The vow applies to agricultural funds until 2020, structural and investment projects signed before the government’s budget update this autumn, and university bids won under the Horizon 2020 research and innovation program.
“The UK will continue to have all of the rights, obligations and benefits that membership brings, including receiving European funding, up until the point we leave the EU,” Hammond said in a statement.
“We recognize that many organizations across the UK which are in receipt of EU funding, or expect to start receiving funding, want reassurance about the flow of funding they will receive.
“That is why I am confirming that structural and investment funds projects signed before the autumn statement and Horizon research funding granted before we leave the EU will be guaranteed by the Treasury after we leave.
“The government will also match the current level of agricultural funding until 2020, providing certainty to our agricultural community, which play a vital role in our country.”

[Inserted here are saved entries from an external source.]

(* ===== verification/Witnesses.v ===== *)
(** * Concrete instances of the theorems

    A small installation (one tenant with a device, a user, roles, keys, an
    enrollment token and a few jobs) and, for every theorem with hypotheses, a
    run on it in which they hold. *)

From stdpp Require Import relations.
From S2P Require Import Prelude Platform Prog Models JobState Database Scope Quota JobSteps JobsApi AgentJobs Checkin Scheduler JobSystem JobSpecs Isolation Lineage Enrollment AgentAuth Identity Inventory.
From S2P Require Import Poller.
From S2P Require Import Update.
From S2P Require Import Cdm.

(** ** The installation *)

Local Open Scope Z_scope.

Definition env0 (n : nat) : Env :=
  {| e_fault := false; e_faults := fun _ => false; e_now := 1000000000000 + Z.of_nat n; e_id := pretty n |}.

Lemma env0_ok n : ok_env (env0 n).
Proof. done. Defined.

Definition ctx0 : Ctx :=
  {| ctx_tenant := "ten_1"; ctx_agent := "dev_1"; ctx_user := "usr_1"; ctx_is_admin := false; ctx_scope := None;
     ctx_permissions := TechnicianPermissions |}.

Definition dev0 : Device :=
  {| dev_tenant := "ten_1"; dev_hostname := "host"; dev_os := "linux"; dev_os_version := "12"; dev_arch := "amd64";
     dev_agent_version := "1.0.0"; dev_status := "online"; dev_last_seen_at := Some 5; dev_registered_at := 1;
     dev_cdm_enabled := false; dev_cdm_session_active := false; dev_cdm_session_expires_at := None;
     dev_sequence_last := 0 |}.

Definition job0 (status : string) (at_ : option Z) : Job :=
  {| job_tenant := "ten_1"; job_device := "dev_1"; job_parent := None; job_type := "exec"; job_status := status;
     job_payload := "{}"; job_retry_policy := None; job_retry_count := 0; job_max_retries := 1;
     job_last_error := None; job_created_by := Some "usr_1"; job_created_at := 10; job_dispatched_at := at_;
     job_acknowledged_at := at_; job_started_at := None; job_completed_at := at_ |}.

Definition token0 : EnrollmentToken :=
  {| tok_tenant := "ten_1"; tok_hash := "#raw"; tok_created_by := "usr_1";
     tok_scope := Some (JValid {| sc_group_ids := ["grp_1"]; sc_tag_ids := []; sc_site_ids := []; sc_device_ids := [] |});
     tok_used_at := None; tok_expires_at := 2000000000000; tok_created_at := 1 |}.

Definition cert0 : AgentCertificate :=
  {| crt_device := "dev_1"; crt_serial_number := "s1"; crt_fingerprint := "f1"; crt_issued_at := 1;
     crt_expires_at := 2000000000000; crt_revoked_at := None; crt_revocation_reason := None |}.

Definition key0 : APIKey :=
  {| key_tenant := "ten_1"; key_user := "usr_1"; key_name := "k"; key_hash := "#key"; key_role := "rol_1";
     key_scope := None; key_is_admin := true; key_last_used_at := None; key_expires_at := None; key_created_at := 1 |}.

Definition rule0 : AlertRule :=
  {| ar_tenant := "ten_1"; ar_name := "offline";
     ar_condition := JValid {| ac_type := "agent_offline"; ac_threshold_minutes := 5; ac_scope := None |};
     ar_channels := JValid {| ach_webhooks := []; ach_emails := [] |}; ar_enabled := true |}.

Definition db0 : DB :=
  {| tenants := {["ten_1" := {| tn_name := "one"; tn_slug := "one"; tn_config := None; tn_created_at := 1 |}]};
     users := {["usr_1" := {| usr_tenant := "ten_1"; usr_email := "a@b"; usr_role := Some "rol_1";
                              usr_sso_subject := None; usr_created_at := 1 |};
                "usr_2" := {| usr_tenant := "ten_1"; usr_email := "c@d"; usr_role := None;
                              usr_sso_subject := None; usr_created_at := 2 |}]};
     roles := {["rol_1" := {| role_tenant := None; role_name := "Viewer"; role_permissions := ViewerPermissions;
                              role_is_custom := false |}]};
     api_keys := {["key_1" := key0]};
     devices := {["dev_1" := dev0]};
     groups := {["grp_1" := {| ct_tenant := "ten_1"; ct_name := "g"; ct_location := None |}]}; tags := ∅; sites := ∅;
     device_groups := {[("dev_1", "grp_1")]}; device_tags := ∅; device_sites := ∅;
     inventory_hardware := ∅; inventory_packages := ∅;
     jobs := {["job_q" := job0 "queued" None; "job_d" := job0 "dispatched" (Some 20);
               "job_f" := job0 "failed" (Some 30)]};
     job_results := ∅; scheduled_jobs := ∅; alert_rules := {["alr_1" := rule0]};
     agent_certificates := {["crt_1" := cert0]}; enrollment_tokens := {["enr_1" := token0]};
     signing_keys := ∅; files := ∅; file_uploads := ∅; agent_versions := ∅; agent_version_binaries := ∅;
     agent_update_policies := ∅; installers := ∅; agent_rollouts := ∅; device_logs := ∅; audit_log := [] |}.

Definition wiring0 : Wiring :=
  {| wr_audit := true; wr_quota := None; wr_decode := fun _ => None; wr_scan_null := None; wr_marshal := fun s => s;
     wr_cron_next := fun _ now => Some (now + 1)%Z; wr_sched := Scheduler.New {| TickSeconds := 0;
       ReaperDispatchedTimeoutSec := 0; ReaperInflightTimeoutSec := 0 |} |}.

Definition x509_0 : X509 :=
  {| pem_decode := Some; pem_encode := fun s => s; parse_csr := fun s => Some {| csr_key := ECDSA "P-256" s; csr_body := s |};
     check_signature := fun _ => true; create_certificate := fun t _ => Some (tpl_serial t);
     sha256_hex := String.append "#"; ca_raw := "ca" |}.

Local Close Scope Z_scope.

(** The rows of a table of the installation, one by one. *)
Ltac rows H :=
  simpl in H; repeat (apply lookup_insert_Some in H as [[<- <-]|[_ H]]);
  try (apply lookup_singleton_Some in H as [<- <-]); try (by rewrite lookup_empty in H).

(** ** The job system *)

Lemma jobs_ok0 : jobs_ok db0.
Proof. intros id j Hj. rows Hj; (split; [split_and!; intros; done || by eexists|done]). Defined.

Definition checkin0 : CheckinRequest :=
  {| cr_agent_id := "dev_1"; cr_timestamp := 1%Z; cr_sequence := 1%Z;
     cr_status := {| as_uptime_seconds := 0%Z; as_cdm_enabled := false; as_cdm_session_active := false;
                     as_cdm_session_expires_at := None; as_agent_version := "1.0.0"; as_last_update_failed := false;
                     as_last_update_job_id := ""; as_last_update_error := "" |};
     cr_delta := None |}.

(** A check-in, then a tick, then a retry, in one pool. *)
Definition requests0 : list Request := [QCheckin ctx0 (Some checkin0); QTick; QRetry ctx0 "job_f"].
Definition pool0 : list (Handler unit) := map (serve wiring0) requests0.
Definition after1 : DB := run_store (serve wiring0 (QCheckin ctx0 (Some checkin0))) env0 db0.
Definition after2 : DB := run_store (serve wiring0 QTick) env0 after1.
Definition after3 : DB := run_store (serve wiring0 (QRetry ctx0 "job_f")) env0 after2.

Lemma pool0_runs : exists pool, rtc pstep (db0, pool0) (after3, pool).
Proof.
  eexists. etrans.
  { apply (pool_run (serve wiring0 (QCheckin ctx0 (Some checkin0))) env0 0 db0 pool0 0). reflexivity. }
  etrans.
  { apply (pool_run (serve wiring0 QTick) env0 0 after1 _ 1). reflexivity. }
  apply (pool_run (serve wiring0 (QRetry ctx0 "job_f")) env0 0 after2 _ 2). reflexivity.
Defined.

Lemma interleaving_safe_witness : jobs_ok after3 /\ jobs_grow db0 after3.
Proof.
  destruct pool0_runs as [pool Hs]. exact (interleaving_safe wiring0 requests0 db0 after3 pool jobs_ok0 Hs).
Defined.

Lemma history0 : history wiring0 db0 requests0 after3.
Proof. apply (h_cons wiring0 db0 _ _ env0), (h_cons wiring0 after1 _ _ env0), (h_cons wiring0 after2 _ _ env0), h_nil. Defined.

(** The queued job is handed out by the check-in and left alone by the others; the
    retry appears queued. *)
Lemma history_lifecycle_witness :
  (exists j', jobs after3 !! "job_q" = Some j' /\ job_status j' = JobStatusDispatched
     /\ along requests0 JobStatusQueued (job_status j')) /\
  (exists j', jobs db0 !! "job_2" = None /\ jobs after3 !! "job_2" = Some j' /\ job_status j' = JobStatusQueued).
Proof.
  pose proof (history_lifecycle wiring0 db0 requests0 after3 "job_q" history0) as H.
  destruct (jobs after3 !! "job_q") as [j'|] eqn:E; [|by destruct H].
  split; [|eexists; split_and!; vm_compute; reflexivity]. exists j'. split; [done|]. split; [|exact H].
  revert E. vm_compute. by intros [= <-].
Defined.

Lemma terminal_immutable_witness : jobs after3 !! "job_f" = Some (job0 "failed" (Some 30%Z)).
Proof.
  apply (terminal_immutable wiring0 db0 requests0 after3 "job_f"); [exact history0| |reflexivity|reflexivity].
  repeat constructor.
Defined.

(** The retry of the failed job is a row the requests may add. *)
Lemma isolation_witness :
  exists j, jobs db0 !! "job_2" = None /\ jobs after3 !! "job_2" = Some j /\ job_parent j = Some "job_f" /\
    rtc (fun o o' => exists q, q ∈ requests0 /\ reach q "job_2" o o') None (Some j).
Proof.
  destruct pool0_runs as [pool Hs]. pose proof (isolation wiring0 requests0 db0 after3 pool Hs "job_2") as H.
  destruct (jobs after3 !! "job_2") as [j|] eqn:E; [|vm_compute in E; discriminate E].
  exists j. split; [reflexivity|]. split; [done|]. split; [|exact H]. revert E. vm_compute. by intros [= <-].
Defined.

Lemma lineage0 : lineage_ok db0.
Proof. intros id j Hj. rows Hj; (split; [reflexivity|done]). Defined.

Lemma retry_lineage_witness : lineage_ok after3.
Proof. destruct pool0_runs as [pool Hs]. exact (retry_lineage wiring0 requests0 db0 after3 pool lineage0 Hs). Defined.

(** *** Check-in *)

Lemma checkin_dispatch_witness :
  exists now ds, run_result (Checkin ctx0 (Some checkin0)) env0 db0 = inl (JSON 200 (BCheckin now ds)) /\
    length ds = 2 /\ NoDup (map jd_job_id ds).
Proof.
  eexists _, _. split; [vm_compute; reflexivity|]. split; [reflexivity|].
  refine (proj1 (proj2 (checkin_dispatch env0 ctx0 checkin0 db0 _ _ _))). vm_compute. reflexivity.
Defined.

Lemma checkin_fifo_witness :
  exists now ds, run_result (Checkin ctx0 (Some checkin0)) env0 db0 = inl (JSON 200 (BCheckin now ds)) /\
    ("job_q" ∈ map jd_job_id ds \/
     length ds = 10 /\ forall d, d ∈ ds -> (jd_created_at d <= 10)%Z).
Proof.
  apply (checkin_fifo env0 ctx0 checkin0 db0 "job_q" (job0 "queued" None));
    try reflexivity; [exact env0_ok|done|done].
Defined.

(** *** Users *)

Lemma cancel_spec_witness :
  run_result (Cancel true ctx0 "job_q") env0 db0 = inl NoContent /\
  (exists now, jobs (run_store (Cancel true ctx0 "job_q") env0 db0)
               = <["job_q" := apply_change (CCancel now) (job0 "queued" None)]> (jobs db0)) /\
  run_result (Cancel true ctx0 "job_f") env0 db0 <> inl NoContent.
Proof.
  pose proof (cancel_spec true env0 ctx0 "job_q" db0 env0_ok) as (_ & _ & Hok).
  pose proof (cancel_spec true env0 ctx0 "job_f" db0 env0_ok) as (_ & Hbad & _).
  destruct Hok as [Hr Hj]; [by right|reflexivity|]. split; [exact Hr|]. split; [exact Hj|].
  destruct Hbad as [[msg Hm] _]; [by right|reflexivity|]. rewrite Hm. discriminate.
Defined.

(** *** Scheduler *)

(** All accesses of a tick succeed and read one clock value, far in the future. *)
Definition env_at (now : Z) (n : nat) : Env :=
  {| e_fault := false; e_faults := fun _ => false; e_now := now; e_id := pretty n |}.

Definition tick0 : prog DB Empty_set (list Alert) := runTick (wr_cron_next wiring0) (wr_sched wiring0).

Lemma tick_reaps_witness :
  jobs (run_store tick0 (env_at 1000000000000) db0) !! "job_d"
  = Some (reaped (wr_sched wiring0) 1000000000000 (job0 "dispatched" (Some 20%Z))) /\
  job_status (reaped (wr_sched wiring0) 1000000000000 (job0 "dispatched" (Some 20%Z))) = "queued".
Proof.
  split; [|vm_compute; reflexivity].
  apply (tick_reaps (wr_cron_next wiring0) (wr_sched wiring0) (env_at 1000000000000) 1000000000000 db0 "job_d");
    [done|reflexivity].
Defined.

Lemma no_job_stuck_witness :
  exists now j', jobs (run_store tick0 (env_at now) db0) !! "job_d" = Some j' /\ job_status j' = "queued".
Proof.
  destruct (no_job_stuck (wr_sched wiring0) db0 "job_d" (job0 "dispatched" (Some 20%Z)) jobs_ok0 eq_refl)
    as [deadline Hd]; [by left|].
  exists (deadline + 1)%Z. destruct (Hd (wr_cron_next wiring0) (env_at (deadline + 1)) (deadline + 1)%Z)
    as (j' & Hj & [[_ H]|[H _]]); [lia|done|eauto|discriminate H].
Defined.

The cost will depend on the level of applications for funds, and on when Britain leaves the EU.
“Around about £4.5 billion a year would be the level we would expect,” Hammond added.
Prime Minister Theresa May’s Conservative government has indicated it will not trigger the two-year EU withdrawal process before the end of this year.
Campaigners for Britain to stay in the EU in the June 23 referendum had highlighted the funding benefits of membership to key sectors such a farming and research.
But the Brexit camp argued that any shortfall could be covered by ending Britain’s contributions to the EU budget, which stood at about £12.9 billion in 2015, after the rebate.
Projects covered by the government’s guarantee include a new facility at the University of Manchester to develop research into graphene - a material which scientists say could transform consumer electronics - using £5 million from the European Regional Development Fund.
The Royal Society, Britain’s leading scientific institution, described the move as “very welcome news”.
However, president Sir Venki Ramakrishnan said some researchers and scientists had already missed out on collaborative projects because European colleagues were worried about funding.
“I think that is why this measure is so welcome because we have been hearing anecdotal reports of people not being willing to collaborate with certain UK collaborators because they weren’t sure that they would be able to stay for the full duration of the grant,” Ramakrishnan told BBC Radio 4.
The Country Land and Business Association (CLA), which represents more than 32,000 farmers, landowners and other businesses, hailed Saturday’s announcement.
“It will provide a significant degree of reassurance to farmers and other landowners across the country,” said CLA president Ross Murray.
“We have been clear, since the start of the EU referendum campaign, that this is the first decision ministers had to make to reassure rural businesses in the advent of a Brexit vote.”